:: Task ::
The lines below starting at the line containing "(invocations pulses)) ->" and ending at the line containing "- destruct l" are to be repeated exactly, with both ends kept and nothing else added.

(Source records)

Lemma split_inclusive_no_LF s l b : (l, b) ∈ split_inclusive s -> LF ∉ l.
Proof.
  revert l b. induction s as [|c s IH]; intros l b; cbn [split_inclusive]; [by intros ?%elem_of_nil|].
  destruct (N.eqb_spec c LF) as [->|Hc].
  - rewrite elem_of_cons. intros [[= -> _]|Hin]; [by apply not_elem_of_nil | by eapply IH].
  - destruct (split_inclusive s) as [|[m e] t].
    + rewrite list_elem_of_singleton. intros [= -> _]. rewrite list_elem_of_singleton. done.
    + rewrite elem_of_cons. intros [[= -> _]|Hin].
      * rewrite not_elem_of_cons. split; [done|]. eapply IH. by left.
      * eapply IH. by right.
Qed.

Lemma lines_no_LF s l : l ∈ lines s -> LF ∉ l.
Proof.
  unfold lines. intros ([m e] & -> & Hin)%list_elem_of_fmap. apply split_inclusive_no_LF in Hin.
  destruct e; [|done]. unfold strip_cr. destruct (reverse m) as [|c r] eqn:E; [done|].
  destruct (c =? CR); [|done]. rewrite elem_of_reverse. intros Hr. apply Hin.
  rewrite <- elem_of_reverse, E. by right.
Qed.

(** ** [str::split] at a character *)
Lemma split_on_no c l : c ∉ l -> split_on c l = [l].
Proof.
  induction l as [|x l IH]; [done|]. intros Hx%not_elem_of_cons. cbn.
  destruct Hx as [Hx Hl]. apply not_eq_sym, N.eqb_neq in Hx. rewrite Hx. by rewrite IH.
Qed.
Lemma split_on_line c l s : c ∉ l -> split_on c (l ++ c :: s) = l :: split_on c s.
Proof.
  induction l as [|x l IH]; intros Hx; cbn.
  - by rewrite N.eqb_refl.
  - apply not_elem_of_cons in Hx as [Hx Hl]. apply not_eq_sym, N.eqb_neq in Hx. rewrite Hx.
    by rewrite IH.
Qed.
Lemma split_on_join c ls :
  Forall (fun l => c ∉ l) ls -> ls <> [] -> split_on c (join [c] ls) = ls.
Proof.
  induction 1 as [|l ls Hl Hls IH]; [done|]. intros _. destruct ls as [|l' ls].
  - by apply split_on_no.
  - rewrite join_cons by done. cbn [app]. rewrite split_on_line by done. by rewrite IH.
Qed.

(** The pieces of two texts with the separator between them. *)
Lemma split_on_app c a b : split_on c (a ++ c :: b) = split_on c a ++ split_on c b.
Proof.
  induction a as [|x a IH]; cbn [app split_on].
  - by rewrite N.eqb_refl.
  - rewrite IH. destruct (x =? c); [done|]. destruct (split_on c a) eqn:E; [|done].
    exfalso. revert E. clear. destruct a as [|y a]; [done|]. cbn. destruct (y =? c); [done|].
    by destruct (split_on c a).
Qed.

==

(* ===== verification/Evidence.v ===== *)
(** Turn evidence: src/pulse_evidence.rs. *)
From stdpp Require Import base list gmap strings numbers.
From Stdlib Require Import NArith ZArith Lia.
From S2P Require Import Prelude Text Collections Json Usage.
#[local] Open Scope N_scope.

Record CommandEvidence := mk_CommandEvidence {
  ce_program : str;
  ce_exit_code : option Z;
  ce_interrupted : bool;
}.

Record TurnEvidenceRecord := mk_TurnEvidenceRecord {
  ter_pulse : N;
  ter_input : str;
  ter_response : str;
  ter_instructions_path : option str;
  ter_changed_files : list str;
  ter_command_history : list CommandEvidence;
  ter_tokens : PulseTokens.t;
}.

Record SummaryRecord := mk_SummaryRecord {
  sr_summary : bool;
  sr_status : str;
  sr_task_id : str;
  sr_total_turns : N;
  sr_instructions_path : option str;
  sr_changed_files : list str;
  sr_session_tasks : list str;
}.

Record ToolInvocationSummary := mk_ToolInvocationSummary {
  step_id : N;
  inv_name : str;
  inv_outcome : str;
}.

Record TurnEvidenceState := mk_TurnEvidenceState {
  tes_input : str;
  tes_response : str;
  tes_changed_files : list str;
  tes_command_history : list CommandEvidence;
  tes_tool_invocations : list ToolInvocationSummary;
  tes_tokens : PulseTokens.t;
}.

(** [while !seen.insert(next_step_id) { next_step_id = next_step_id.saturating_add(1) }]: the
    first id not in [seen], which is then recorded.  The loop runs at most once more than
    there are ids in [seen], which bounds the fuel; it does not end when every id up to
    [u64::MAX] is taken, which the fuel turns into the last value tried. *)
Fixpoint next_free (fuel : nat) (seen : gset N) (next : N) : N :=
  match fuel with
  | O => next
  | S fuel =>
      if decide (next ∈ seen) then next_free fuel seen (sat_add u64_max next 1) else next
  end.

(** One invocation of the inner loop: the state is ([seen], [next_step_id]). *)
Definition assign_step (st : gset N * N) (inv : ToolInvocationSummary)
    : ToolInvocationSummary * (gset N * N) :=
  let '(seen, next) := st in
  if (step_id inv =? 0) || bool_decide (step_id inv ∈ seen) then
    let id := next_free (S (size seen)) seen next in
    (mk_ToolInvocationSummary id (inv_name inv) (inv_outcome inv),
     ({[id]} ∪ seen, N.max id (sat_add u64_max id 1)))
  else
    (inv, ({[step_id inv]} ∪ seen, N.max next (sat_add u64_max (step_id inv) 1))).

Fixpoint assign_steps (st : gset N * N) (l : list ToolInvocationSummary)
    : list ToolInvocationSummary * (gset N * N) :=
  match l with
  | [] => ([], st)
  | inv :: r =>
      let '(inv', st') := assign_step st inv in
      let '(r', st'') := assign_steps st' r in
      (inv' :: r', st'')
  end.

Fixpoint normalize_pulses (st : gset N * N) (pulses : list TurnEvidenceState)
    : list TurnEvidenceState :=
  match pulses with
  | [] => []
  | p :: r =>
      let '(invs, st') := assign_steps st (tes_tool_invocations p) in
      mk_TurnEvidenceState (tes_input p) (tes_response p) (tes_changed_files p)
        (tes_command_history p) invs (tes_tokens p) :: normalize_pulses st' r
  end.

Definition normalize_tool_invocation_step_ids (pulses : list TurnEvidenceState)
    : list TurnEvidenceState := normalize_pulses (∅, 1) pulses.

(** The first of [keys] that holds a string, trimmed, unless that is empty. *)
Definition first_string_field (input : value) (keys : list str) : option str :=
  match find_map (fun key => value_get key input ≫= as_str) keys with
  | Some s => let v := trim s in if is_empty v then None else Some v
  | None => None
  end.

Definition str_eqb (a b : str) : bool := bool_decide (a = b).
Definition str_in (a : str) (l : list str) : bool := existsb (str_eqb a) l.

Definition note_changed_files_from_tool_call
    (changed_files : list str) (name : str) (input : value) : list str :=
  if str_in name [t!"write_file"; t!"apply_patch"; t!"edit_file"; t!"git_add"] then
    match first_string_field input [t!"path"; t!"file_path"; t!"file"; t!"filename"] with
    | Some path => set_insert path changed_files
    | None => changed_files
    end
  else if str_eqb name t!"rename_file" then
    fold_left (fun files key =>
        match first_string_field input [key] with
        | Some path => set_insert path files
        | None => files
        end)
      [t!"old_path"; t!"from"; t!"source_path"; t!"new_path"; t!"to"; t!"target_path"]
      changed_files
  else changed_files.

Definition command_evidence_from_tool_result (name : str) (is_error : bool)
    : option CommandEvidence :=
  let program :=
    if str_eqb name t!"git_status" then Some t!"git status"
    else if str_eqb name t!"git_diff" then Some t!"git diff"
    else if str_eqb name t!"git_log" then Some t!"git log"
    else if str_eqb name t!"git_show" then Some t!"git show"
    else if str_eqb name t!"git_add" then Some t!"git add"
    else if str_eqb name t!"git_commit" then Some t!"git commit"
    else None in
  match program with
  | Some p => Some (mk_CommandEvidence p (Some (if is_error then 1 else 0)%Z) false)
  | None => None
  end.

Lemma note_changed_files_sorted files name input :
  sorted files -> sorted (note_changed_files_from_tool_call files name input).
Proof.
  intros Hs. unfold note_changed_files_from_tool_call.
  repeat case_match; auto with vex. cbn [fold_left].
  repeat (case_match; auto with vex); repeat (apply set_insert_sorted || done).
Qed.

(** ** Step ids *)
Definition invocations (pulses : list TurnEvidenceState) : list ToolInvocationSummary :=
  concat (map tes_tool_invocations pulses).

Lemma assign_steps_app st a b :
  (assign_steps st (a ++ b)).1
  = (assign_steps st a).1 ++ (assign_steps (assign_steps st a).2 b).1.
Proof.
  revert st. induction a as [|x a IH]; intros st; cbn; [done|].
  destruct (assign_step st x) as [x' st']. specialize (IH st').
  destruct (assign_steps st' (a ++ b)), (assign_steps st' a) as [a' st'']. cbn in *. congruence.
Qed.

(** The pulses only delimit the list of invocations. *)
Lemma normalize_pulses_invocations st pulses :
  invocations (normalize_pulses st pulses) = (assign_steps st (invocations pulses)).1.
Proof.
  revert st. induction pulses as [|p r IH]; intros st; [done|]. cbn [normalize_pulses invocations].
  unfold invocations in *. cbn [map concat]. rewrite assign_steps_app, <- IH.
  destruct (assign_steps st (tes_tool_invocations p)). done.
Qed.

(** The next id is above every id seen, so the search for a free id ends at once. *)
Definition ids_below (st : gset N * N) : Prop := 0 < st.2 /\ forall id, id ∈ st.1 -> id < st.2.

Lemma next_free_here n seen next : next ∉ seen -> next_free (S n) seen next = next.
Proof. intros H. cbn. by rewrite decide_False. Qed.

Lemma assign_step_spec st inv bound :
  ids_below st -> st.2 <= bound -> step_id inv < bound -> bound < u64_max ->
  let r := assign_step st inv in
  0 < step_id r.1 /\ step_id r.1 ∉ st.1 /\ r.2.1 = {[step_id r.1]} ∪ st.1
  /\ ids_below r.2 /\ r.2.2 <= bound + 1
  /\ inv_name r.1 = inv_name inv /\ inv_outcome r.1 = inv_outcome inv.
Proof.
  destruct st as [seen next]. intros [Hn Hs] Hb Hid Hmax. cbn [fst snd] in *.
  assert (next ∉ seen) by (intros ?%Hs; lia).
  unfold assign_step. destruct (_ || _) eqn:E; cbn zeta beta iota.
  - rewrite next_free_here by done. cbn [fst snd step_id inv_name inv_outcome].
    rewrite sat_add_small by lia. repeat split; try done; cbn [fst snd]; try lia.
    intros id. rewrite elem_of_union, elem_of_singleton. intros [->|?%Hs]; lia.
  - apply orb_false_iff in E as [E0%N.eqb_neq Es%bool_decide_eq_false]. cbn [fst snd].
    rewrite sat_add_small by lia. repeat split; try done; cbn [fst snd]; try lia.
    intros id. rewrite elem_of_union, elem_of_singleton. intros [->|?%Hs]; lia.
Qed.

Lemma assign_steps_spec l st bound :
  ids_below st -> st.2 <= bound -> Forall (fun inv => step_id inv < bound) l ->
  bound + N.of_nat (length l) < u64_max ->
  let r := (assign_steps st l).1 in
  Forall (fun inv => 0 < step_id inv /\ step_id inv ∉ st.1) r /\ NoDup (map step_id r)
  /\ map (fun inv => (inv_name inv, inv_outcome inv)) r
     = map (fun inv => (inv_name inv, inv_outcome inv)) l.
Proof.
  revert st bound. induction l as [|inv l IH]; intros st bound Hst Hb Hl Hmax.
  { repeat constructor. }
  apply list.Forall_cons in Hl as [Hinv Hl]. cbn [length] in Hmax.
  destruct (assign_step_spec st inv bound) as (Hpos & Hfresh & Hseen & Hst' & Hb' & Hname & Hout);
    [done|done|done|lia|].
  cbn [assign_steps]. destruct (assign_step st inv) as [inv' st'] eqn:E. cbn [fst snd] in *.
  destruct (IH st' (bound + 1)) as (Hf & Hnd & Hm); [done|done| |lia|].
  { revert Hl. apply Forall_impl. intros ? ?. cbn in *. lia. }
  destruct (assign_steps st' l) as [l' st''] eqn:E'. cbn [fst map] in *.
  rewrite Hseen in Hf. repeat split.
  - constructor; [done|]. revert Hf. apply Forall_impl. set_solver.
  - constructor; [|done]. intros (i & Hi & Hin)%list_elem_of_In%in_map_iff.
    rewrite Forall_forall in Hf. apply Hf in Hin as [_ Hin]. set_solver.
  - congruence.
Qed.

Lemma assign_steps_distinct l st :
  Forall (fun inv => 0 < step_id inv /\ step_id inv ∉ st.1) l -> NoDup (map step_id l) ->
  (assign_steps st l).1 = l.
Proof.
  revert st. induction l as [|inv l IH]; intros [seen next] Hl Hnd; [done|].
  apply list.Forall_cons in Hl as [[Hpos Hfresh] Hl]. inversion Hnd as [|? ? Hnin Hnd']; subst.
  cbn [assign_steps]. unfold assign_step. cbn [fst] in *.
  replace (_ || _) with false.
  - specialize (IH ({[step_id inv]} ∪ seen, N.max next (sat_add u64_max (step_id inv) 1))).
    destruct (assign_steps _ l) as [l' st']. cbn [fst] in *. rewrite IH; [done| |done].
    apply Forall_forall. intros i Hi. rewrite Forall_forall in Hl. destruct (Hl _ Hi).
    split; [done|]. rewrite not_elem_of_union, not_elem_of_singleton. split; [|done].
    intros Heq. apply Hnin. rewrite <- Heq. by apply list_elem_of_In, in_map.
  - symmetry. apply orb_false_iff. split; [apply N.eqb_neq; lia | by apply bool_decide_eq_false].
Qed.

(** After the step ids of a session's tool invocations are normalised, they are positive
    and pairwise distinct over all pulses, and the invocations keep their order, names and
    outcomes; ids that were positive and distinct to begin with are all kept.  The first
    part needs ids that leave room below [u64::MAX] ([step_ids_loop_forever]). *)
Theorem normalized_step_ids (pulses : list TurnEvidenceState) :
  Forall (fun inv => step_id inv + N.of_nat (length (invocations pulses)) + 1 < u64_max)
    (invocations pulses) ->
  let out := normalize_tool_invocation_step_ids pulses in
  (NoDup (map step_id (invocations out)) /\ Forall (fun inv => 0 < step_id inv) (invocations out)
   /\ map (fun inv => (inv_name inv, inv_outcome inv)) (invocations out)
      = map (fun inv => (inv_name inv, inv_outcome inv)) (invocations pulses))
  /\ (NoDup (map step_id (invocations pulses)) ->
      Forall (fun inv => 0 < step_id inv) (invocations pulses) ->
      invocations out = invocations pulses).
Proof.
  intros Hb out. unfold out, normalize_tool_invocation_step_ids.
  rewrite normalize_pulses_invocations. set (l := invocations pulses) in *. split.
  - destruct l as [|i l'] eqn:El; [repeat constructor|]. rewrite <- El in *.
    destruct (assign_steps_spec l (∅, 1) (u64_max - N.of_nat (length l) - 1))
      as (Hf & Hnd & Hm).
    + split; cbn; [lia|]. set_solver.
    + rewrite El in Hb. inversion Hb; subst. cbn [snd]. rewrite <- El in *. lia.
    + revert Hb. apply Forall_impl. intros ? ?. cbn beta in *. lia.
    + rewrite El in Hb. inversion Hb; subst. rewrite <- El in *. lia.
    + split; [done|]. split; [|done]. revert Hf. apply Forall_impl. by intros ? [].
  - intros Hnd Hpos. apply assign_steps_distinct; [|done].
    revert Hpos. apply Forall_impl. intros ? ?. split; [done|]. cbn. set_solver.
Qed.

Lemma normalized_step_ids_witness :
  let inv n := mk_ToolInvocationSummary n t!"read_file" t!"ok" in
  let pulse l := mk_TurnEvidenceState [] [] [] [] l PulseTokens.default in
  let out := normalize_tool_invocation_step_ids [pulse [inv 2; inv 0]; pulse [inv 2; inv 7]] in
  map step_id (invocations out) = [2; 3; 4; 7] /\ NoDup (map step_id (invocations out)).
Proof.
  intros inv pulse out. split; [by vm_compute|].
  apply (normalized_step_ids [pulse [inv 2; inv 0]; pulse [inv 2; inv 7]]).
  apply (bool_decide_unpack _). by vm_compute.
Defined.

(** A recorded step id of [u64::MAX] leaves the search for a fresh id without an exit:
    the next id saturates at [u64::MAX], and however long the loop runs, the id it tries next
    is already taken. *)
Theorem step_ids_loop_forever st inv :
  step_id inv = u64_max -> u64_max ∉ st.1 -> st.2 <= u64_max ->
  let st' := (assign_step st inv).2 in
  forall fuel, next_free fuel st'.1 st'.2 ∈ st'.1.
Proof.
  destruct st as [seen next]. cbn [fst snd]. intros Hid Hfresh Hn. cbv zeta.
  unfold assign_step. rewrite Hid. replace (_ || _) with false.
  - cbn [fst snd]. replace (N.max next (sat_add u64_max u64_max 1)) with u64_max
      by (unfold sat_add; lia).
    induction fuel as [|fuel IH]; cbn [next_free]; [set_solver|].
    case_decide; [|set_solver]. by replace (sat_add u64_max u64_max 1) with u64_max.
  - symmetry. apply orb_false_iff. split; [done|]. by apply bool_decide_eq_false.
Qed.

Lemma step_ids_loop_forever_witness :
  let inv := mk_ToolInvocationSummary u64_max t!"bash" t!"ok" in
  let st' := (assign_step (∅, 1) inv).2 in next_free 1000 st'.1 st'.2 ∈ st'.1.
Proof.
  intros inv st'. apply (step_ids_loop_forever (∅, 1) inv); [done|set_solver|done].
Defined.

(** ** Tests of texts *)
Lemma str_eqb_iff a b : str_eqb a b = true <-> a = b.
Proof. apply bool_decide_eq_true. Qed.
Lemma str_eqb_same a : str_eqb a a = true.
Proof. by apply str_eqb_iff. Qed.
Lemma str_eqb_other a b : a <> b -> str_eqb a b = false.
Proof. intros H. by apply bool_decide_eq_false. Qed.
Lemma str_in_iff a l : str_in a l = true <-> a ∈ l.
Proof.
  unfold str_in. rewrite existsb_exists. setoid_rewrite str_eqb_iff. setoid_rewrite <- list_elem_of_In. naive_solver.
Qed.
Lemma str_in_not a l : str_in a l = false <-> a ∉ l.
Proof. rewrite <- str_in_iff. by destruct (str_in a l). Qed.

:: Completed exercise ::
  /\ (NoDup (map step_id (invocations pulses)) ->
      Forall (fun inv => 0 < step_id inv) (invocations pulses) ->
      invocations out = invocations pulses).
Proof.
  intros Hb out. unfold out, normalize_tool_invocation_step_ids.
  rewrite normalize_pulses_invocations. set (l := invocations pulses) in *. split.
  - destruct l as [|i l'] eqn:El; [repeat constructor|]. rewrite <- El in *.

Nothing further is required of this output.